Впервые опубликовано в
журнале поэзии «Воздух».
Максим Алпатов
Имя Бориса Кутенкова знакомо каждому, кто интересуется литературной критикой. Дело, впрочем, не только в обильном корпусе рецензий, статей и эссе: Кутенков — один из немногих критиков, системно работающих и в жанрах, жизненно важных для того самого полумифического литпроцесса: интервью, опросы, обзоры периодики и т. п. Жанрах до некоторой степени автоматических, не дающих особого пространства для демонстрации своей уникальности и потому заведомо неблагодарных. Возможно, именно поэтому сборник «писем о русской поэзии» Кутенкова (предельно личных, изложенных в эмоциональной манере, которая кому-то может показаться непрофессиональной) увидел свет раньше, чем, скажем, сборник его статей и рецензий — любовь к поэзии, подавляемая в формальных, технических текстах, потребовала какого-то выхода. Специфический сплав любовных «писем к поэзии» (экзальтированного пересказа чувств и размышлений, возникающих от того или иного стихотворения) и критико-аналитических замечаний с разборами конкретных строк в книге Кутенкова оставляет ощущение не гармонии, а борьбы, в которой экзальтация всё время побеждает.
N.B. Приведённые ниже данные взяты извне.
(** * rally-openstack: Monasca exporter flattening, testr skip lists and the
      context manager life cycle

    The development embeds three parts of the repository:

    - [Monasca]: [MonascaExporter._make_action_report] and
      [MonascaExporter._process_atomic_actions]
      (rally/plugins/common/exporters/monasca/exporter.py);
    - [Testr]: [_expand_skip_list]
      (rally/plugins/common/verification/testr.py);
    - [Context]: the context plugin constructor and the context manager of
      rally/task/context.py, which the unit tests of
      tests/unit/task/test_context.py exercise;
    - [WorkloadMetrics]: [MonascaExporter.create_workload_metrics];
    - [TestrRun]: [TEST_NAME_RE], [TestrLauncher.list_tests],
      [TestrContext.setup] and [TestrContext.cleanup];
    - [Multihost]: [MultihostEngine._update_controller_ip]
      (rally/deploy/engines/multihost.py).

    Python dictionaries are finite maps ([gmap]) with string keys, Python
    exceptions are the [Raise] results of a small error monad, and the
    in-place mutation of the shared [cache] dictionary is explicit state
    passing. *)

From Stdlib Require Import ZArith Ascii String List.
From stdpp Require Import base option list gmap strings fin_maps pretty sorting.

Local Open Scope Z_scope.
Local Open Scope string_scope.
Local Open Scope list_scope.

Set Warnings "-register-all".

(** ** Exceptions and results *)

Inductive pyexc : Type :=
| KeyError (key : string)
| TypeError
| AttributeError (attr : string)
| PluginNotFound (selector : string)
| PluginFailure (plugin : string).

Inductive result (A : Type) : Type :=
| Ok (a : A)
| Raise (e : pyexc).

Arguments Ok {A} a.
Arguments Raise {A} e.

Notation "'let*' x ':=' m 'in' k" :=
  (match m with Ok x => k | Raise e => Raise e end)
  (at level 10, x pattern, m at level 100, k at level 200,
   format "'[v' 'let*'  x  ':='  m  'in' '/' k ']'").

Definition is_ok {A} (r : result A) : bool :=
  match r with Ok _ => true | Raise _ => false end.

(** ** Python values that the exporter only passes around *)

Inductive pyval : Type :=
| PNone
| PBool (b : bool)
| PInt (z : Z)
| PStr (s : string)
| PList (l : list pyval)
| PDict (d : list (string * pyval)).

(** [bool(v)] *)
Definition truthy (v : pyval) : bool :=
  match v with
  | PNone => false
  | PBool b => b
  | PInt z => negb (Z.eqb z 0)
  | PStr s => negb (String.eqb s "")
  | PList l => match l with [] => false | _ => true end
  | PDict d => match d with [] => false | _ => true end
  end.

Module Monasca.

(** ** Data model *)

(** An atomic action node.  The time stamps are epoch seconds, integers as
    in the scenarios of the specification.  [a_failed] is
    [action.get("failed", False)]: a node without the key reads as
    [false]. *)
Inductive action : Type :=
  Action (a_name : string) (a_started_at a_finished_at : Z)
         (a_failed : bool) (a_children : list action).

Definition a_name (a : action) : string :=
  match a with Action n _ _ _ _ => n end.
Definition a_started_at (a : action) : Z :=
  match a with Action _ s _ _ _ => s end.
Definition a_finished_at (a : action) : Z :=
  match a with Action _ _ f _ _ => f end.
Definition a_failed (a : action) : bool :=
  match a with Action _ _ _ b _ => b end.
Definition a_children (a : action) : list action :=
  match a with Action _ _ _ _ ch => ch end.

Record iteration : Type := Iteration {
  i_id : string;
  i_atomic_actions : list action;
  i_error : pyval;
  i_timestamp : Z;
  i_duration : Z;
  i_idle_duration : Z
}.

(** The keys of the workload report that [_make_action_report] reads. *)
Record workload : Type := Workload {
  w_deployment_uuid : pyval;
  w_deployment_name : pyval;
  w_scenario_cfg : pyval;
  w_contexts : pyval;
  w_runner_name : pyval;
  w_runner_cfg : pyval
}.

(** [act_id = {"itr_id": ..., "action_name": ..., "num": ...}] *)
Record act_id : Type := ActId {
  itr_id : string;
  action_name : string;
  num : Z
}.

(** The dictionary that [_make_action_report] builds. *)
Record report : Type := Report {
  r_deployment_uuid : pyval;
  r_deployment_name : pyval;
  r_action_name : string;
  r_workload_uuid : pyval;
  r_scenario_cfg : pyval;
  r_contexts : pyval;
  r_runner_name : pyval;
  r_runner_cfg : pyval;
  r_success : bool;
  r_duration : Z;
  r_started_at : string;
  r_finished_at : string;
  r_parent : option act_id;
  r_error : pyval
}.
Ещё более странным кажется сочетание личных переживаний критика и постоянного апеллирования к абстрактным категориям вроде «надсловесного вещества» и «тайн лирики» — т. е. уход от личного в безопасную универсальность возвышенного разговора «о поэзии вообще». «Это книга о
лучших или о
любимых стихах?» — спрашивает автор сам себя в предисловии: кажется, перед нами попытка совместить то и другое. Но «лучшее» следует аргументировать не столько через отдельные замечания, сколько путём выстраивания целостной внутренней иерархии (её в «25 письмах» обнаружить не удаётся); «любимое» же вообще не нуждается в аргументации, и построчный разбор становится чужеродным элементом. «25 писем о русской поэзии» качественно передают состояние безраздельного восторга перед поэзией, что по-своему завораживает, — но он неизбежно влияет на аналитику, сбивает её прицел. В таком состоянии поэтические открытия мерещатся в самых обыденных строчках, и Борис Кутенков, к сожалению, не смог этой проблемы избежать. «Характерны и тонкие ассоциативные колебания в тексте Элтанг: „мы подождём пока беду не сплавят по реке“. В этом слышится даже какая-то оговорка, опечатка. Нормальным было бы как раз просить сплавить беду» — неужели критик никогда не сталкивался с речевыми формулами вида «мы подождём, пока он не уйдёт»? Схожим образом в строчке «Станет сын чужим и чужой жена» у Бориса Рыжего Кутенкову чудится сначала «нерусский выговор», а потом и Чужой с Хищником. «Ворчливая интонация, как бы отдаваемая стороннему герою в спектре полифонии голосов, притопывающая слегка комическим анжамбеманом („для босоножки“ — слышите в этом переносе стук каблука?), таким образом, оказывается антитезой и юношеской графомании, и графомании жизненной, — и в этом слышится поэтическая, едва ли не литературно-критическая рефлексия», — словом, в любовном исступлении критику всё время что-то слышится: видимо, читать эту книгу тоже следует в некотором трансе, что подходит далеко не каждому читателю (тем более — любителю критики). Реакция на книгу Бориса Кутенкова во многом определяется тем, каковы ваши представления о балансе между аналитикой и чувствами. На фоне всё большего проникновения в критику академико-филологического стиля «25 писем» найдут свою аудиторию, бегущую от трёхэтажных терминологических построений. Но неужели старомодная экзальтация — единственная альтернатива выхолощенной филологической критике? Мне кажется, между этими крайностями всё ещё возможно множество вариаций экспертной субъективности — огромное пространство для разговора о поэзии.